MATERIAL SHOWN
(** X1: The reports of an expression, and of an attribute, are the same for
    two allowed lists with the same members: order and repetitions in
    [propNames] make no difference. *)
Theorem allowed_names_matter_by_membership
        (ac : bool) (a b : list string) :
  (forall x, In x a <-> In x b) ->
  (forall e sink,
      reportDynamicInExpression ac e a sink
      = reportDynamicInExpression ac e b sink)
  /\ (forall attribute sink,
         reportDynamic ac attribute a sink = reportDynamic ac attribute b sink).
Proof.
  intros H. pose proof (includes_same_members a b H) as Hi.
  assert (He : forall e, classify ac a e = classify ac b e).
  { apply (walk_related ac ac a b eq); try reflexivity.
    - intros; congruence.
    - intros l n. unfold classify. simpl. now rewrite Hi.
    - intros l o p c. unfold classify.
      destruct o; try reflexivity. destruct p; try reflexivity.
      simpl. now rewrite Hi.
    - intros l t c x Hc Hx. rewrite !classify_conditional.
      destruct ac; congruence. }
  assert (Hs : forall e sink,
             reportDynamicInExpression ac e a sink
             = reportDynamicInExpression ac e b sink).
  { intros e sink. now rewrite !inExpression_emit, He. }
  split; [exact Hs|].
  intros [k v|k [[e|]|]] sink; simpl; auto.
Qed.

Lemma allowed_names_matter_by_membership_witness :
  reportDynamic true
    (VDirective bindClass (Some (Some sample_nested)))
    ["class"; "bar"] []
  = reportDynamic true
      (VDirective bindClass (Some (Some sample_nested)))
      ["bar"; "class"; "bar"] [].
Proof.
  assert (H : forall x, In x ["class"; "bar"] <-> In x ["bar"; "class"; "bar"])
    by (intros x; simpl; tauto).
  exact (proj2 (allowed_names_matter_by_membership
                  true ["class"; "bar"] ["bar"; "class"; "bar"] H)
               (VDirective bindClass (Some (Some sample_nested))) []).
Defined.

(* ================================================================== *)
(** ** Allowing more names never adds a report *)

Lemma fewerReports_app xs xs' ys ys' :
  fewerReports xs ys -> fewerReports xs' ys' ->
  fewerReports (xs ++ xs') (ys ++ ys').
Proof.
  intros [Hi Hl] [Hi' Hl']. split.
  - now apply incl_app_app.
  - rewrite !length_app. lia.
Qed.

Lemma fewerReports_refl xs : fewerReports xs xs.
Proof. split; [apply incl_refl | lia]. Qed.

Lemma fewerReports_nil xs : fewerReports [] xs.
Proof. split; [intros r [] | simpl; lia]. Qed.

(** X2: When every name of [a] is also in [b], each report under the allowed
    list [b] is already a report under [a], and there are no more of
    them: declaring further props can only remove reports. *)
Theorem more_allowed_names_fewer_reports
        (ac : bool) (a b : list string) (e : Expression) :
  incl a b ->
  fewerReports (classify ac b e) (classify ac a e).
Proof.
  intros H.
  assert (Hi : forall x, includes a x = true -> includes b x = true).
  { intros x Hx. apply includes_In. apply H. now apply includes_In. }
  apply (walk_related ac ac b a fewerReports).
  - apply fewerReports_refl.
  - intros r. apply fewerReports_refl.
  - apply fewerReports_app.
  - intros l n. unfold classify. simpl.
    destruct (includes a n) eqn:Ea.
    + rewrite (Hi n Ea). apply fewerReports_refl.
    + destruct (includes b n);
        [apply fewerReports_nil | apply fewerReports_refl].
  - intros l o p c. unfold classify.
    destruct o as [lo oname| | | | | |]; try apply fewerReports_refl.
    destruct p as [lp pname| | | | | |]; try apply fewerReports_refl. simpl.
    destruct (includes a pname) eqn:Ea.
    + rewrite (Hi _ Ea). apply fewerReports_refl.
    + rewrite andb_false_r.
      destruct (_ && _);
        [apply fewerReports_nil | apply fewerReports_refl].
  - intros l t c x Hc Hx. rewrite !classify_conditional.
    destruct ac; [now apply fewerReports_app | apply fewerReports_refl].
Qed.

Lemma more_allowed_names_fewer_reports_witness :
  fewerReports (classify true ["class"; "bar"] sample_nested)
               (classify true ["class"] sample_nested).
Proof.
  apply (more_allowed_names_fewer_reports true ["class"] ["class"; "bar"]
           sample_nested).
  intros x [<-|[]]. now left.
Defined.

(* ================================================================== *)
(** ** Switching [allowConditional] on never rejects an accepted tree *)

(** X3: An expression that yields no report with [allowConditional] off
    yields none with it on. *)
Theorem allowConditional_keeps_accepted
        (allowedProps : list string) (e : Expression) :
  classify false allowedProps e = [] ->
  classify true allowedProps e = [].
Proof.
  apply (walk_related true false allowedProps allowedProps
                      (fun xs ys => ys = [] -> xs = [])).
  - auto.
  - auto.
  - intros xs xs' ys ys' H H' E. apply app_eq_nil in E. destruct E as [E E'].
    now rewrite (H E), (H' E').
  - intros l n E. exact E.
  - intros l o p c E. exact E.
  - intros l t c a _ _. rewrite !classify_conditional. discriminate.
Qed.

Lemma allowConditional_keeps_accepted_witness :
  classify true ["class"]
           (ObjectExpression (span 0 43) sample_keyed) = [].
Proof.
  apply (allowConditional_keeps_accepted ["class"]
           (ObjectExpression (span 0 43) sample_keyed)).
  reflexivity.
Defined.

(* ================================================================== *)
(** ** Reports lie inside the bound expression, no two at one place *)

(** X4: In a tree located as a parser locates it, every report is located
    inside the expression that was classified, and no two reports share
    a location. *)
Theorem reports_inside_and_distinct
        (ac : bool) (allowedProps : list string) (e : Expression) :
  wellLocated e = true ->
  Forall (fun r => loc_inside (loc r) (expression_loc e) = true)
         (classify ac allowedProps e)
  /\ NoDup (map loc (classify ac allowedProps e)).
Proof.
  intros Hwl.
  destruct (walk_located ac allowedProps) as (Hloc & _).
  destruct (Hloc e Hwl) as [Hs Hw]. split.
  - eapply Forall_impl; [|exact Hw].
    intros r (_ & l & [<-|[]] & Hin). exact Hin.
  - exact (sorted_distinct ac _ _ Hs Hw).
Qed.
(** The error of a reply is the error of its first item that fails. *)
Lemma validate_outputs_first_failure (output_value_only : bool) (outputs : list val) :
  forall e,
    validate_outputs output_format default_category output_value_only outputs = inl e ->
    exists before item after,
      outputs = before ++ item :: after /\
      validate_item output_format default_category output_value_only item = inl e /\
      Forall (fun x => exists out,
                  validate_item output_format default_category output_value_only x
                  = inr out) before.
Proof.
  induction outputs as [|item rest IH]; intros e H; [discriminate|].
  rewrite ValidateFacts.validate_outputs_cons in H.
  destruct (validate_item output_format default_category output_value_only item)
    as [e0 | element] eqn:E.
  - inversion H; subst. exists [], item, rest. repeat split; auto.
  - destruct (validate_outputs output_format default_category output_value_only rest)
      as [e1 | elements] eqn:E'; [|discriminate].
    inversion H; subst.
    destruct (IH _ eq_refl) as [before [x [after [-> [Hx Hall]]]]].
    exists (item :: before), x, after. repeat split; auto.
    constructor; [eauto | exact Hall].
Qed.
End Outputs.

(** X9.  A record that already conforms is returned exactly as it was
    parsed, whatever the default category: every key of the shape that
    it has not is a placeholder key, and every field with allowed values
    holds a value that is not a sequence and that is allowed, or no
    default category is configured. *)
Theorem conforming_record_is_returned_unchanged :
  forall (R : Runtime) output_format default_category output_value_only props,
    (forall key f,
        In (key, f) output_format -> own key props = false ->
        inherited key = false /\ In LT key) ->
    (forall key options v,
        In (key, inr options) output_format -> own_get key props = Some v ->
        Array_isArray v = false /\
        (Array_includes options v = true \/ default_category = [])) ->
    validate_item output_format default_category output_value_only (VObj props)
    = inr (VObj props).
Proof.
  intros R output_format default_category output_value_only props Hmissing Henum.
  rewrite ValidateFacts.validate_item_object.
  apply validate_keys_conforming; assumption.
Qed.

(** X10.  When no key of the shape is a name that objects inherit, an
    accepted record has the keys of the parsed record, all of them and
    in the same order: the validation adds no key, not even for a
    placeholder key that the record lacks. *)
Theorem accepted_record_keeps_its_keys :
  forall (R : Runtime) output_format default_category output_value_only
         props element,
    (forall key f, In (key, f) output_format -> inherited key = false) ->
    validate_item output_format default_category output_value_only (VObj props)
    = inr element ->
    exists props', element = VObj props' /\ map fst props' = map fst props.
Proof.
  intros R output_format default_category output_value_only props element Hinh H.
  apply ValidateFacts.validate_item_keys in H.
  apply (validate_keys_same_keys default_category output_format props element Hinh H).
Qed.

(** X11.  The flag [output_value_only] never changes what an attempt
    returns: an attempt that succeeds with the flag set returns the very
    records that it returns without it. *)
Theorem values_only_never_changes_the_records :
  forall (R : Runtime) provider output_format default_category model i prompt outputs,
    attempt provider output_format default_category true model i prompt = inr outputs ->
    attempt provider output_format default_category false model i prompt = inr outputs.
Proof.
  intros R provider output_format default_category model i prompt outputs H.
  destruct (RetryFacts.attempt_returned _ _ _ _ _ _ _ _ H)
    as [text [jsonMatch [parsed [Hp [Hx [Hj Hv]]]]]].
  apply validate_outputs_without_flag in Hv.
  unfold attempt, bind. rewrite Hp. simpl. rewrite Hx, Hj. simpl. exact Hv.
Qed.

(** X12.  The error of a rejected reply is that of its first item that
    fails, the items before it being accepted; and a plain object fails
    at the first key, in the order of the shape, that it lacks and that
    has no [<], the error carrying the object as the keys before that one
    left it. *)
Theorem first_failure_is_the_one_reported :
  forall (R : Runtime) output_format default_category output_value_only,
    (forall outputs e,
        validate_outputs output_format default_category output_value_only outputs
        = inl e ->
        exists before item after,
          outputs = before ++ item :: after /\
          validate_item output_format default_category output_value_only item = inl e /\
          Forall (fun x => exists out,
                      validate_item output_format default_category
                                    output_value_only x = inr out) before) /\
    (forall props e,
        validate_item output_format default_category output_value_only (VObj props)
        = inl e ->
        exists before key f after props',
          output_format = before ++ (key, f) :: after /\
          e = SchemaValidationError key (VObj props') /\
          validate_keys default_category before (VObj props) = inr (VObj props') /\
          has_property key props = false /\
          ~ In LT key /\
          (forall k f', In (k, f') before -> has_property k props = true \/ In LT k)).
Proof.
  intros R output_format default_category output_value_only. split.
  - apply validate_outputs_first_failure.
  - intros props e H. rewrite ValidateFacts.validate_item_object in H.
    apply (validate_keys_first_missing default_category output_format props e H).
Qed.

ACTION ITEM
Please reproduce exactly the lines in the listing above from the one containing "(forall x, In x a <-> In x b) ->" through the one containing "- intros l n. unfold classify. simpl. now", both included, and nothing more.

RESULT
  (forall x, In x a <-> In x b) ->
  (forall e sink,
      reportDynamicInExpression ac e a sink
      = reportDynamicInExpression ac e b sink)
  /\ (forall attribute sink,
         reportDynamic ac attribute a sink = reportDynamic ac attribute b sink).
Proof.
  intros H. pose proof (includes_same_members a b H) as Hi.
  assert (He : forall e, classify ac a e = classify ac b e).
  { apply (walk_related ac ac a b eq); try reflexivity.
    - intros; congruence.
    - intros l n. unfold classify. simpl. now rewrite Hi.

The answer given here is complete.